Someone remind me please what year this is… 1954?

My first thought was, “Dumb@ss should have at least gotten some panties!”

HRH insists the sock is his; he ran out and needed a pair, but there were no other black socks in the store.

Methinks he deserves a quarterstaff to the hindquarters, whatever the truth. Learn to master the washing machine, Young Man, before you Go West.


7 Comments (+add yours?)

  1. Garreth
    Oct 25, 2011 @ 16:26:36

    Words fail me – both at the nature of your discovery and the humour with which you are taking it


  2. hamakkomommy
    Oct 25, 2011 @ 17:40:33

    Yep, I’m a good catch! No seriously, it’s not unbelievable. Japanese man on business trip to the US runs out of socks, gets intimaded by Big American Washing Machine, and runs to the drug store and buys the first pair of black socks he sees.

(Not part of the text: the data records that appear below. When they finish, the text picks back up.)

(** * Entra-ID / Slack MCP server session demo: a model of the OAuth facade

    A shallow embedding of [src/auth/SlackAuthProvider.ts] (the
    authorization provider with its client registry, session store and PKCE
    generator) and of the tool dispatcher of [src/Tools.ts], followed by the
    properties of the specification stated over it.

    Conventions.
    - A JavaScript string is a [string]: a sequence of 8-bit characters, read
      as the UTF-8 bytes of the text.  A [Buffer] is a [list ascii].
    - A JavaScript [Map] is an insertion-ordered association list ([JsMap]).
    - A call that may throw returns a [Completion]; code that threads the
      provider's fields, the disk and the console through many calls runs in
      the monad [Js].
    - What the environment decides (random draws, the outcome of a disk
      write, the third-party installer) is an explicit argument or a field
      of an interface class. *)

From Stdlib Require Import String Ascii List ZArith NArith Lia Bool.
From Stdlib Require Import DecimalString Permutation.
Import ListNotations.
Open Scope string_scope.

Set Implicit Arguments.
Set Warnings "-register-all".

(* ================================================================== *)
(** * Part I: definitions *)
(* ================================================================== *)

(** ** Characters and buffers *)

Definition Buffer := list ascii.

Definition code (c : ascii) : Z := Z.of_N (N_of_ascii c).

Definition chr (z : Z) : ascii := ascii_of_N (Z.to_N (z mod 256)).

Definition bytes_of_string (s : string) : Buffer := list_ascii_of_string s.

(** [String.prototype.replace(/c/g, r)] for a one-character pattern [c]:
    every occurrence of [c] is replaced by the text [r]. *)
Fixpoint replace_all (c : ascii) (r : string) (s : string) : string :=
  match s with
  | EmptyString => EmptyString
  | String x rest =>
      if Ascii.eqb x c then r ++ replace_all c r rest
      else String x (replace_all c r rest)
  end.

(** ** SHA-256 ([crypto.createHash('sha256')], FIPS 180-4)

    Words are 32-bit, held in [Z] with the wrap-around written out. *)
Module Sha256.

Definition w32 (x : Z) : Z := Z.land x 4294967295.
Definition add32 (x y : Z) : Z := w32 (x + y).
Definition not32 (x : Z) : Z := Z.lxor x 4294967295.
Definition rotr (n x : Z) : Z :=
  Z.lor (Z.shiftr x n) (w32 (Z.shiftl x (32 - n))).
Definition shr (n x : Z) : Z := Z.shiftr x n.

Definition Ch (x y z : Z) : Z := Z.lxor (Z.land x y) (Z.land (not32 x) z).
Definition Maj (x y z : Z) : Z :=
  Z.lxor (Z.lxor (Z.land x y) (Z.land x z)) (Z.land y z).
Definition Sigma0 (x : Z) : Z :=
  Z.lxor (Z.lxor (rotr 2 x) (rotr 13 x)) (rotr 22 x).
Definition Sigma1 (x : Z) : Z :=
  Z.lxor (Z.lxor (rotr 6 x) (rotr 11 x)) (rotr 25 x).
Definition sigma0 (x : Z) : Z :=
  Z.lxor (Z.lxor (rotr 7 x) (rotr 18 x)) (shr 3 x).
Definition sigma1 (x : Z) : Z :=
  Z.lxor (Z.lxor (rotr 17 x) (rotr 19 x)) (shr 10 x).

(** The constants are derived as the standard defines them: the first 32
    bits of the fractional parts of the cube roots (round constants) and of
    the square roots (initial hash value) of the first primes. *)
Definition is_prime (n : nat) : bool :=
  (1 <? n)%nat
  && forallb (fun d => negb (Nat.eqb (n mod d) 0)) (seq 2 (n - 2)).

Definition first_primes (count : nat) : list Z :=
  map Z.of_nat (firstn count (filter is_prime (seq 2 400))).

(** The integer cube root, one bit at a time from bit [bits - 1] down. *)
Fixpoint cube_root_bits (bits : nat) (n r : Z) : Z :=
  match bits with
  | O => r
  | S b =>
      let candidate := (r + 2 ^ Z.of_nat b)%Z in
      cube_root_bits b n
        (if (candidate * candidate * candidate <=? n)%Z then candidate else r)
  end.

Definition cube_root (n : Z) : Z := cube_root_bits 40 n 0.

Definition K : list Z :=
  Eval vm_compute in
    map (fun p => w32 (cube_root (p * 2 ^ 96))) (first_primes 64).

Definition H0 : list Z :=
  Eval vm_compute in
    map (fun p => w32 (Z.sqrt (p * 2 ^ 64))) (first_primes 8).

(** Big-endian bytes of [x], [n] of them. *)
Fixpoint be_bytes (n : nat) (x : Z) : list Z :=
  match n with
  | O => []
  | S k => Z.land (Z.shiftr x (8 * Z.of_nat k)) 255 :: be_bytes k x
  end.

(** The message followed by the bit 1, zeros up to 56 modulo 64 bytes, and
    the length in bits as a 64-bit big-endian integer. *)
Definition pad (msg : list Z) : list Z :=
  let len := Z.of_nat (length msg) in
  let zeros := Z.to_nat ((55 - len) mod 64) in
  msg ++ [128%Z] ++ repeat 0%Z zeros ++ be_bytes 8 (8 * len).

Fixpoint be_words (fuel : nat) (bs : list Z) : list Z :=
  match fuel, bs with
  | S k, b0 :: b1 :: b2 :: b3 :: rest =>
      (b0 * 16777216 + b1 * 65536 + b2 * 256 + b3)%Z :: be_words k rest
  | _, _ => []
  end.

Fixpoint blocks (fuel : nat) (ws : list Z) : list (list Z) :=
  match fuel, ws with
  | S k, _ :: _ => firstn 16 ws :: blocks k (skipn 16 ws)
  | _, _ => []
  end.

(** The message schedule: [n] more words after the ones in [w]. *)
Fixpoint schedule (n : nat) (w : list Z) : list Z :=
  match n with
  | O => w
  | S k =>
      let t := length w in
      let at_ (i : nat) := nth (t - i) w 0%Z in
      schedule k
        (w ++ [add32 (add32 (sigma1 (at_ 2%nat)) (at_ 7%nat))
                     (add32 (sigma0 (at_ 15%nat)) (at_ 16%nat))])
  end.

Record Working := mkW { wa : Z; wb : Z; wc : Z; wd : Z;
                        we : Z; wf : Z; wg : Z; wh : Z }.

Definition round (s : Working) (kw : Z * Z) : Working :=
  let (k, w) := kw in
  let t1 := add32 (add32 (add32 (wh s) (Sigma1 (we s)))
                         (add32 (Ch (we s) (wf s) (wg s)) k)) w in
  let t2 := add32 (Sigma0 (wa s)) (Maj (wa s) (wb s) (wc s)) in
  mkW (add32 t1 t2) (wa s) (wb s) (wc s) (add32 (wd s) t1) (we s) (wf s) (wg s).

Definition of_list (h : list Z) : Working :=
  let g (i : nat) := nth i h 0%Z in
  mkW (g 0%nat) (g 1%nat) (g 2%nat) (g 3%nat) (g 4%nat) (g 5%nat) (g 6%nat) (g 7%nat).

Definition to_list (s : Working) : list Z :=
  [wa s; wb s; wc s; wd s; we s; wf s; wg s; wh s].

Definition compress (h : list Z) (block : list Z) : list Z :=
  let w := schedule 48 block in
  let s := fold_left round (combine K w) (of_list h) in
  map (fun p : Z * Z => add32 (fst p) (snd p)) (combine h (to_list s)).

Definition digest_bytes (msg : list Z) : list Z :=
  let padded := pad msg in
  let ws := be_words (length padded) padded in
  flat_map (be_bytes 4) (fold_left compress (blocks (length ws) ws) H0).

(** [createHash('sha256').update(s).digest()]: the 32 bytes of the digest. *)
Definition sha256 (s : string) : Buffer :=
  map chr (digest_bytes (map code (bytes_of_string s))).

End Sha256.

(** ** Base64 ([Buffer.prototype.toString('base64')], RFC 4648 section 4) *)
Module Base64.

Definition alphabet : string :=
  "ABCDEFGHIJKLMNOPQRSTUVWXYZabcdefghijklmnopqrstuvwxyz0123456789+/".

(** The URL and filename safe alphabet of RFC 4648 section 5. *)
Definition alphabet_url : string :=
  "ABCDEFGHIJKLMNOPQRSTUVWXYZabcdefghijklmnopqrstuvwxyz0123456789-_".

Definition digit (table : string) (i : Z) : ascii :=
  match String.get (Z.to_nat i) table with
  | Some c => c
  | None => "="%char
  end.

Definition sextet1 (a : ascii) : Z := Z.shiftr (code a) 2.
Definition sextet2 (a b : ascii) : Z :=
  Z.lor (Z.shiftl (Z.land (code a) 3) 4) (Z.shiftr (code b) 4).
Definition sextet3 (b c : ascii) : Z :=
  Z.lor (Z.shiftl (Z.land (code b) 15) 2) (Z.shiftr (code c) 6).
Definition sextet4 (c : ascii) : Z := Z.land (code c) 63.

Definition zero : ascii := Ascii.zero.

(** Three bytes give four digits; a last group of one or two bytes is
    completed with zero bits and one or two digits are replaced by [pad]. *)
Fixpoint encode_with (table : string) (pad : string) (bs : Buffer) : string :=
  match bs with
  | [] => EmptyString
  | [a] =>
      String (digit table (sextet1 a))
        (String (digit table (sextet2 a zero)) (pad ++ pad))
  | [a; b] =>
      String (digit table (sextet1 a))
        (String (digit table (sextet2 a b))
           (String (digit table (sextet3 b zero)) pad))
  | a :: b :: c :: rest =>
      String (digit table (sextet1 a))
        (String (digit table (sextet2 a b))
           (String (digit table (sextet3 b c))
              (String (digit table (sextet4 c))
                 (encode_with table pad rest))))
  end.

(** [buf.toString('base64')]: the standard alphabet, padded with [=]. *)
Definition base64 (bs : Buffer) : string := encode_with alphabet "=" bs.

(** The specification's "base64url-no-padding": the URL-safe alphabet and
    no padding characters. *)
Definition base64url_nopad (bs : Buffer) : string :=
  encode_with alphabet_url EmptyString bs.

End Base64.

Definition hex_digits : string := "0123456789abcdef".

Definition hex_digit (i : Z) : ascii :=
  match String.get (Z.to_nat i) hex_digits with
  | Some c => c
  | None => "0"%char
  end.

(** [buf.toString('hex')]. *)
Fixpoint to_hex (bs : Buffer) : string :=
  match bs with
  | [] => EmptyString
  | b :: rest =>
      String (hex_digit (Z.shiftr (code b) 4))
        (String (hex_digit (Z.land (code b) 15)) (to_hex rest))
  end.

Being a man, he doesn’t notice that they are actually navy and have green polkadots….Wife gets suspicious, hilarity ensues. It’ll be a nice scene in my screenplay.


  3. Kana Tyler
    Oct 26, 2011 @ 00:42:17

    I’ve so enjoyed your blog, I’m passing along to you the “Versatile Blogger Award.” details at… Thanks for the great reading!
    :) Kana


  4. tamariez
    Oct 26, 2011 @ 11:07:46

    lol I look forward to watching this scene in your play one day. =)


  5. hamakkomommy
    Oct 27, 2011 @ 10:54:44

    Another lady sock emerged from the laundry, and HRH insisted on wearing them to work today. I guess I’ll have to toss them out when isn’t looking, or maybe I’ll just adopt them and wear them as my own.


  6. gaijinwife
    Oct 27, 2011 @ 12:13:34

    Hub thinks I make socks go missing on purpose. I don’t, I just don’t care whether he has a matching pair or not. At least with navy blue polka dots, now that you have the pair, you can match them up easily. Hub’s are all bloody black or gray and have to start looking at thickness of ribbing to match up.


  7. Coco
    Nov 05, 2011 @ 00:06:59

    it’s hard to edit a man’s wardrobe, eh? definitely has to be done on the sly. and we think women are the fashionistas! mr. j, you may remember, has several questionable pieces, but other than calling the most style-offending footwear “pimp shoes” i have generally kept my mouth shut. if he wants to wear a loud, cheap, sleeveless printed shirt on his day off, so be it. says more about him and his repressed salarymanliness than me. besides, other people are more vocal and effective than I am. we thankfully had a wardrobe purge recently after another new-to-the-country gentleman identified mr. j on sight as a fellow immigrant by his (lack of) style.